Principal vs. Income: Where Insurance Money Lands
Trust accounting draws a clear line between principal (the core assets) and income (what those assets produce). When an insurance policy pays out to a trust, the trustee cannot simply deposit the check and move on. Arizona law requires a specific allocation.
A trustee shall allocate to principal the proceeds of a life insurance policy or other contract in which the trust or its trustee is named as beneficiary, including a contract that insures the trust or its trustee against loss for damage to, destruction of or loss of title to a trust asset.
A.R.S. § 14-7416(A)Life insurance proceeds, property damage payouts, and title insurance recoveries all go to principal.
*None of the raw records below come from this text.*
(** * mogwai.migrations.migrations.actions

    A shallow embedding of the schema-migration actions of
    [mogwai/migrations/migrations/actions.py]: the classes [Action],
    [AddModel], [DeleteModel], [_NullIssuesField], [AddField], [DeleteField],
    [ChangeField], [AddUnique], [DeleteUnique], [AddIndex], [DeleteIndex] and
    [UpdateIndex], their class attributes as Python resolves them along the
    method resolution order, the [%] templating of the code fragments, and
    the interactive dialog about fields that are not nullable and have no
    default. *)

From Stdlib Require Import String Ascii List ZArith Bool Lia.
From stdpp Require Import base option gmap strings.

Local Open Scope string_scope.
Local Open Scope list_scope.

(** ** Python values, exceptions and results *)

Definition nl : string := String "010"%char EmptyString.
Definition dq : string := String "034"%char EmptyString.

(** The exceptions the module can raise or let through. *)
Inductive Exc : Type :=
| NotImplementedError
| AttributeError (attr : string)
| MogwaiMigrationException (msg : string)
| EOFError
| KeyError (key : string)
| ValueError (msg : string)
| TypeError (msg : string)
| UserCodeError (name : string).

(** A pure computation: a value, or a raised exception. *)
Inductive Res (A : Type) : Type :=
| Ret (a : A)
| Err (e : Exc).
Arguments Ret {A} a.
Arguments Err {A} e.

Definition rbind {A B} (r : Res A) (k : A -> Res B) : Res B :=
  match r with
  | Ret a => k a
  | Err e => Err e
  end.

Definition rmap {A B} (f : A -> B) (r : Res A) : Res B :=
  rbind r (fun a => Ret (f a)).

#[export] Instance res_ret : MRet Res := @Ret.
#[export] Instance res_bind : MBind Res := fun A B k r => rbind r k.
#[export] Instance res_fmap : FMap Res := fun A B f r => rmap f r.

(** The values the templates are rendered with: text, or a list of text
    (the [[field.column for field in self.fields]] comprehensions). *)
Inductive PyVal : Type :=
| VStr (s : string)
| VList (l : list string).

Fixpoint join (sep : string) (l : list string) : string :=
  match l with
  | [] => EmptyString
  | [x] => x
  | x :: rest => x +:+ sep +:+ join sep rest
  end.

Section Formatting.

(** [repr] of a text value is the interpreter's business (quoting,
    escaping, the [u] prefix under [unicode_literals]); it is a parameter
    of the development. *)
Variable repr_text : string -> string.

Definition repr_list (l : list string) : string :=
  "[" +:+ join ", " (map repr_text l) +:+ "]".

(** [str(v)], the [%s] conversion. *)
Definition py_str (v : PyVal) : string :=
  match v with
  | VStr s => s
  | VList l => repr_list l
  end.

(** [repr(v)], the [%r] conversion. *)
Definition py_repr (v : PyVal) : string :=
  match v with
  | VStr s => repr_text s
  | VList l => repr_list l
  end.

Definition convert (c : ascii) (v : PyVal) : Res string :=
  if Ascii.eqb c "s" then Ret (py_str v)
  else if Ascii.eqb c "r" then Ret (py_repr v)
  else Err (ValueError "unsupported format character").

(** A dict display [{k1: v1, ...}]: later bindings of a key replace
    earlier ones. *)
Fixpoint dict_get (d : list (string * PyVal)) (k : string) : option PyVal :=
  match d with
  | [] => None
  | (k', v) :: rest =>
      match dict_get rest k with
      | Some v' => Some v'
      | None => if String.eqb k' k then Some v else None
      end
  end.

Inductive FmtState : Type :=
| Lit
| Pct
| Key (k : string)
| Conv (k : string).
Example is_select_with : Session.is_select (Py.lit "WITH x AS (SELECT 1) SELECT * FROM x") = false.
Proof. reflexivity. Qed.

(** ** The built-ins, on examples *)

Example strip_ex : Py.strip (Py.lit "  select 1  ") = Py.lit "select 1".
Proof. reflexivity. Qed.

Example upper_ex : Py.upper (Py.lit "Select * from t") = Py.lit "SELECT * FROM T".
Proof. reflexivity. Qed.

Example range_ex : Py.range 0 3 2 = Ok [0; 2]%Z.
Proof. reflexivity. Qed.

Example range_zero_step : Py.range 0 3 0 = Raise (Exception "range() arg 3 must not be zero").
Proof. reflexivity. Qed.

Example slice_ex : Py.slice [1; 2; 3]%Z 2 4 = [3]%Z.
Proof. reflexivity. Qed.

(** * Facts about the connection test script *)

Section ScriptFacts.

Import ConnectionTest.

Variable connection : Type.
Variable value : Type.
Variable world : Type.
Variable asyncpg_connect : Py.str -> world -> result connection * world.
Variable close : connection -> world -> result unit * world.
Variable fetch : connection -> Py.str -> world -> result (list (Session.row value)) * world.
Variable fetchval : connection -> Py.str -> world -> result value * world.

Local Abbreviation state := (ConnectionTest.state connection value world).
Local Abbreviation output := (ConnectionTest.output value).
Local Abbreviation call := (ConnectionTest.call connection).
Local Abbreviation run_queries := (ConnectionTest.run_queries fetch fetchval).
Local Abbreviation test_connection :=
  (ConnectionTest.test_connection asyncpg_connect close fetch fetchval).

(** [s] after more driver calls and more output. *)
Definition later (s : state) (w : world) (cs : list call) (os : list output) : state :=
  {| db := w; stdout := stdout s ++ os; calls := calls s ++ cs |}.

Lemma later_later (s : state) w cs os w' cs' os' :
  later (later s w cs os) w' cs' os' = later s w' (cs ++ cs') (os ++ os').
Proof. unfold later. cbn. now rewrite <- !app_assoc. Qed.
This makes sense: these payments replace or protect the underlying assets of the trust, not the income those assets generate.
Dividends on insurance policies follow a simple rule. If premiums were paid from income, the dividends go to income. If premiums came from principal, the dividends go to principal.
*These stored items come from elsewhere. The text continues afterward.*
(** X3: two calls of [renew_webdriver_options] in a row return two
    different handles, both new and empty; an argument added to the first
    is not on the second, and no handle that existed before the calls,
    the manager's among them, is changed. *)
Theorem renew_webdriver_options_handles_are_independent
    (self : loc) (argument : string) (w : world) :
  argument <> "" ->
  exists (h1 h2 : loc) (w1 w2 w3 : world),
    FirefoxOptionsManager.renew_webdriver_options self w = (Ok h1, w1) /\
    FirefoxOptionsManager.renew_webdriver_options self w1 = (Ok h2, w2) /\
    h1 <> h2 /\
    options_store w !! h1 = None /\
    options_store w !! h2 = None /\
    options_store w2 !! h1 = Some Options.empty /\
    options_store w2 !! h2 = Some Options.empty /\
    add_argument h1 argument w2 = (Ok tt, w3) /\
    (exists o1, options_store w3 !! h1 = Some o1 /\ Options.arguments o1 = [argument]) /\
    options_store w3 !! h2 = Some Options.empty /\
    (forall (l : loc) (o : Options.t),
       options_store w !! l = Some o -> options_store w3 !! l = Some o) /\
    manager_store w3 = manager_store w.
Proof.
  intros Hne.
  set (h1 := fresh (dom (options_store w))).
  set (w1 := set_options_store (insert h1 Options.empty) w).
  set (h2 := fresh (dom (options_store w1))).
  set (w2 := set_options_store (insert h2 Options.empty) w1).
  assert (H1 : options_store w !! h1 = None) by apply fresh_options_unused.
  assert (H2 : options_store w1 !! h2 = None) by apply fresh_options_unused.
  assert (H11 : options_store w1 !! h1 = Some Options.empty)
    by (cbn; apply lookup_insert_eq).
  assert (Hne12 : h1 <> h2) by (intros E; rewrite E in H11; congruence).
  assert (H2w : options_store w !! h2 = None).
  { cbn in H2. rewrite lookup_insert_ne in H2; [exact H2 | exact Hne12]. }
  assert (H21 : options_store w2 !! h1 = Some Options.empty).
  { cbn. rewrite lookup_insert_ne by congruence. apply lookup_insert_eq. }
  exists h1, h2, w1, w2. eexists.
  split; [apply Options_new_eq |]. split; [apply Options_new_eq |].
  split; [exact Hne12 |]. split; [exact H1 |]. split; [exact H2w |].
  split; [exact H21 |]. split; [cbn; apply lookup_insert_eq |].
  split; [apply (add_argument_eq h1 argument Options.empty w2 H21 Hne) |].
  split; [eexists; split; [cbn; apply lookup_insert_eq | reflexivity] |].
  split; [cbn; rewrite lookup_insert_ne by exact Hne12; apply lookup_insert_eq |].
  split; [| reflexivity].
  intros l o Hl. cbn.
  rewrite !lookup_insert_ne; [exact Hl | | |]; intros E; subst l; congruence.
Qed.

Lemma renew_webdriver_options_handles_are_independent_witness :
  "--headless" <> "" /\
  exists (w3 : world),
    (let* h1 := FirefoxOptionsManager.renew_webdriver_options 1%nat in
     let* h2 := FirefoxOptionsManager.renew_webdriver_options 1%nat in
     add_argument h1 "--headless") example_world = (Ok tt, w3) /\
    options_store w3 !! 1%nat = Some Options.empty.
Proof.
  split; [discriminate |].
  destruct (renew_webdriver_options_handles_are_independent 1%nat "--headless"
              example_world ltac:(discriminate))
    as (h1 & h2 & w1 & w2 & w3 & Hr1 & Hr2 & _ & _ & _ & _ & _ & Hadd & _ & _ & Hold & _).
  exists w3. split.
  - erewrite bind_Ok by exact Hr1. erewrite bind_Ok by exact Hr2. exact Hadd.
  - apply Hold. reflexivity.
Defined.

(** ** create_driver of the local controller *)

(** X4: [create_driver] stores the manager's options handle itself in
    [webdriver_options], not a copy of it.  Arguments that
    [hide_automation] adds through the manager after the driver has been
    created are on the object [webdriver_options] refers to. *)
Theorem create_driver_shares_options_handle
    (self : FirefoxWebDriver.t) (w : world) (m : OptionsManager.t) (o : Options.t) :
  manager_store w !! FirefoxWebDriver.webdriver_options_manager self = Some m ->
  options_store w !! OptionsManager.options m = Some o ->
  fail_at w = None ->
  exists (self' : FirefoxWebDriver.t) (w' w'' : world) (handle : loc),
    FirefoxWebDriver.create_driver (self, w) = (Ok tt, (self', w')) /\
    FirefoxWebDriver.webdriver_options self' = Some handle /\
    FirefoxOptionsManager.options (FirefoxWebDriver.webdriver_options_manager self') w'
      = (Ok handle, w') /\
    options_store w' !! handle = Some o /\
    FirefoxOptionsManager.hide_automation
      (FirefoxWebDriver.webdriver_options_manager self') w' = (Ok tt, w'') /\
    (exists o', options_store w'' !! handle = Some o' /\
                Options.arguments o'
                  = Options.arguments o ++ FirefoxOptionsManager.hidden_arguments).
Proof.
  intros Hm Ho Hf.
  destruct w as [os ms ss tr fa names n]. cbn in Hm, Ho, Hf. subst fa.
  destruct self. cbn in Hm.
  eexists _, _, _, (OptionsManager.options m).
  split; [run_controller Hm; reflexivity |]. cbn.
  split; [reflexivity |].
  split; [now apply options_eq |].
  split; [exact Ho |].
  split; [apply (hide_automation_eq _ m o); [exact Hm | exact Ho] |].
  eexists. split; [cbn; apply lookup_insert_eq | reflexivity].
Qed.

Lemma create_driver_shares_options_handle_witness :
  manager_store example_world !! FirefoxWebDriver.webdriver_options_manager example_local
    = Some (built_manager 0%nat None None None) /\
  options_store example_world !! 0%nat = Some Options.empty /\
  fail_at example_world = None /\
  exists (self' : FirefoxWebDriver.t) (w' w'' : world) (handle : loc),
    FirefoxWebDriver.create_driver (example_local, example_world) = (Ok tt, (self', w')) /\
    FirefoxWebDriver.webdriver_options self' = Some handle /\
    FirefoxOptionsManager.hide_automation 0%nat w' = (Ok tt, w'') /\
    (exists o', options_store w'' !! handle = Some o' /\
                Options.arguments o' = FirefoxOptionsManager.hidden_arguments).
Proof.
  split; [reflexivity |]. split; [reflexivity |]. split; [reflexivity |].
  destruct (create_driver_shares_options_handle example_local example_world
              (built_manager 0%nat None None None) Options.empty
              eq_refl eq_refl eq_refl)
    as (self' & w' & w'' & handle & Hrun & Hopt & _ & _ & Hhide & Hargs).
  exists self', w', w'', handle.
  split; [exact Hrun |]. split; [exact Hopt |]. split; [| exact Hargs].
  assert (E : FirefoxWebDriver.webdriver_options_manager self' = 0%nat).
  { vm_compute in Hrun. injection Hrun as <- _. reflexivity. }
  rewrite <- E. exact Hhide.
Defined.





(** ** create_driver of the remote controller *)

(** X7: what a failing call leaves on the remote controller.  The stored
    address and session id are those of the arguments in every case.
    When [webdriver.Remote] fails, [driver] is still the previous handle
    and no session has been opened.  When closing the throwaway window
    fails, [driver] is the new handle, still bound to the throwaway
    session.  When a later call fails (window switch, either timeout),
    [driver] is already bound to the stored session although the method
    raises. *)
Theorem remote_create_driver_partial_failure
    (self : FirefoxRemoteWebDriver.t) (w : world) (m : OptionsManager.t)
    (command_executor session_id : option string) (k : nat) :
  manager_store w !! FirefoxRemoteWebDriver.webdriver_options_manager self = Some m ->
  fail_at w = Some k ->
  (k < 5)%nat ->
  let target := default (FirefoxRemoteWebDriver.session_id self) session_id in
  let throwaway := server_sessions w (sessions_created w) in
  exists (self' : FirefoxRemoteWebDriver.t) (w' : world),
    FirefoxRemoteWebDriver.create_driver command_executor session_id (self, w)
      = (Raise WebDriverException, (self', w')) /\
    FirefoxRemoteWebDriver.command_executor self'
      = default (FirefoxRemoteWebDriver.command_executor self) command_executor /\
    FirefoxRemoteWebDriver.session_id self' = target /\
    fail_at w' = None /\
    (k = 0%nat ->
       FirefoxRemoteWebDriver.driver self' = FirefoxRemoteWebDriver.driver self /\
       sessions_created w' = sessions_created w) /\
    (k = 1%nat ->
       FirefoxRemoteWebDriver.driver self' = Some {| WebDriver.session_id := throwaway |} /\
       forall e : event, e ∈ drop (List.length (trace w)) (trace w') -> is_rebind e = false) /\
    ((2 <= k)%nat ->
       FirefoxRemoteWebDriver.driver self' = Some {| WebDriver.session_id := target |}).
Proof.
  intros Hm Hf Hk target throwaway. subst target throwaway.
  destruct w as [os ms ss tr fa names n]. cbn in Hm, Hf. subst fa.
  destruct self. cbn in Hm.
  destruct command_executor as [c|], session_id as [s|];
    (destruct k as [|[|[|[|[|k]]]]]; try lia;
     run_controller Hm; eexists _, _;
     (split; [reflexivity |]); cbn;
     (split; [reflexivity |]); (split; [reflexivity |]); (split; [reflexivity |]);
     (split; [intros; try lia; try discriminate; split; reflexivity |]);
     (split; [| intros; try lia; reflexivity]);
     intros; try lia; try discriminate;
     (split; [reflexivity |]);
     rewrite <- ?app_assoc, drop_app_length;
     intros e He; set_unfold in He; intuition (subst; reflexivity)).
Qed.

Lemma remote_create_driver_partial_failure_witness :
  manager_store (set_fail_at (Some 1%nat) example_world)
    !! FirefoxRemoteWebDriver.webdriver_options_manager example_remote
    = Some (built_manager 1%nat None None None) /\
  fail_at (set_fail_at (Some 1%nat) example_world) = Some 1%nat /\
  (1 < 5)%nat /\
  exists (self' : FirefoxRemoteWebDriver.t) (w' : world),
    FirefoxRemoteWebDriver.create_driver None None
      (example_remote, set_fail_at (Some 1%nat) example_world)
      = (Raise WebDriverException, (self', w')) /\
    FirefoxRemoteWebDriver.session_id self' = "abc123" /\
    FirefoxRemoteWebDriver.driver self' = Some {| WebDriver.session_id := "throwaway-0" |}.
Proof.
  split; [reflexivity |]. split; [reflexivity |]. split; [lia |].
  destruct (remote_create_driver_partial_failure example_remote
              (set_fail_at (Some 1%nat) example_world)
              (built_manager 1%nat None None None) None None 1%nat
              eq_refl eq_refl ltac:(lia))
    as (self' & w' & Hrun & _ & Hsid & _ & _ & H1 & _).
  destruct (H1 eq_refl) as (Hd & _).
  exists self', w'. repeat split; assumption.
Defined.

Lemma prefix_elem_of (issued calls : list event) (e : event) :
  issued `prefix_of` calls -> e ∈ issued -> e ∈ calls.
Proof. intros [rest ->] He. apply elem_of_app. now left. Qed.

(** X8: where the commands of an attachment go.  When the server has not
    named the new session like the stored one, every command of a run is
    addressed to the throwaway session or to the stored session; the
    throwaway session receives nothing but the close-window command, and
    the stored session never receives a close-window command. *)
Theorem remote_create_driver_addresses
    (self : FirefoxRemoteWebDriver.t) (w : world) (m : OptionsManager.t)
    (command_executor session_id : option string) :
  manager_store w !! FirefoxRemoteWebDriver.webdriver_options_manager self = Some m ->
  let target := default (FirefoxRemoteWebDriver.session_id self) session_id in
  let throwaway := server_sessions w (sessions_created w) in
  throwaway <> target ->
  exists (r : result unit) (self' : FirefoxRemoteWebDriver.t) (w' : world)
         (issued : list event),
    FirefoxRemoteWebDriver.create_driver command_executor session_id (self, w)
      = (r, (self', w')) /\
    trace w' = trace w ++ issued /\
    (forall (e : event) (s : string),
       e ∈ issued -> event_session e = Some s -> s = throwaway \/ s = target) /\
    (forall e : event,
       e ∈ issued -> event_session e = Some throwaway -> e = CloseWindow throwaway) /\
    (forall e : event,
       e ∈ issued -> event_session e = Some target -> is_close_window e = false).
Proof.
  intros Hm target throwaway Hne.
  destruct (remote_create_driver_run self w m command_executor session_id Hm)
    as (r & self' & w' & issued & Hrun & [Htrace Hprefix] & _).
  fold target throwaway in Hprefix.
  exists r, self', w', issued.
  split; [exact Hrun |]. split; [exact Htrace |].
  repeat split; intros e; intros;
    match goal with
    | He : e ∈ issued |- _ =>
        apply (prefix_elem_of _ _ _ Hprefix) in He;
        unfold remote_calls in He; set_unfold in He
    end;
    intuition (subst; cbn in *; try congruence; auto).
Qed.

Lemma remote_create_driver_addresses_witness :
  manager_store example_world !! FirefoxRemoteWebDriver.webdriver_options_manager example_remote
    = Some (built_manager 1%nat None None None) /\
  "throwaway-0" <> "abc123" /\
  exists (r : result unit) (self' : FirefoxRemoteWebDriver.t) (w' : world)
         (issued : list event),
    FirefoxRemoteWebDriver.create_driver None None (example_remote, example_world)
      = (r, (self', w')) /\
    trace w' = trace example_world ++ issued /\
    (forall e : event,
       e ∈ issued -> event_session e = Some "abc123" -> is_close_window e = false).
Proof.
  split; [reflexivity |]. split; [discriminate |].
  destruct (remote_create_driver_addresses example_remote example_world
              (built_manager 1%nat None None None) None None eq_refl
              ltac:(discriminate))
    as (r & self' & w' & issued & Hrun & Htrace & _ & _ & Hclose).
  exists r, self', w', issued. repeat split; assumption.
Defined.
When Insurance Proceeds Count as Income
Not every insurance payment lands in principal. If the policy covers lost occupancy, lost income, or lost business profits for an income beneficiary, those proceeds go to income instead.
A trustee shall allocate to income proceeds of a contract that insures the trustee against loss of occupancy or other use by an income beneficiary, loss of income or, subject to section 14-7412, loss of profits from a business.
A.R.S. § 14-7416(B)This distinction matters for beneficiaries who depend on the trust for regular distributions. If a rental property held in trust burns down, the property insurance payout goes to principal, but any loss-of-rent coverage goes to income, keeping the income beneficiary's cash flow intact while the property is rebuilt.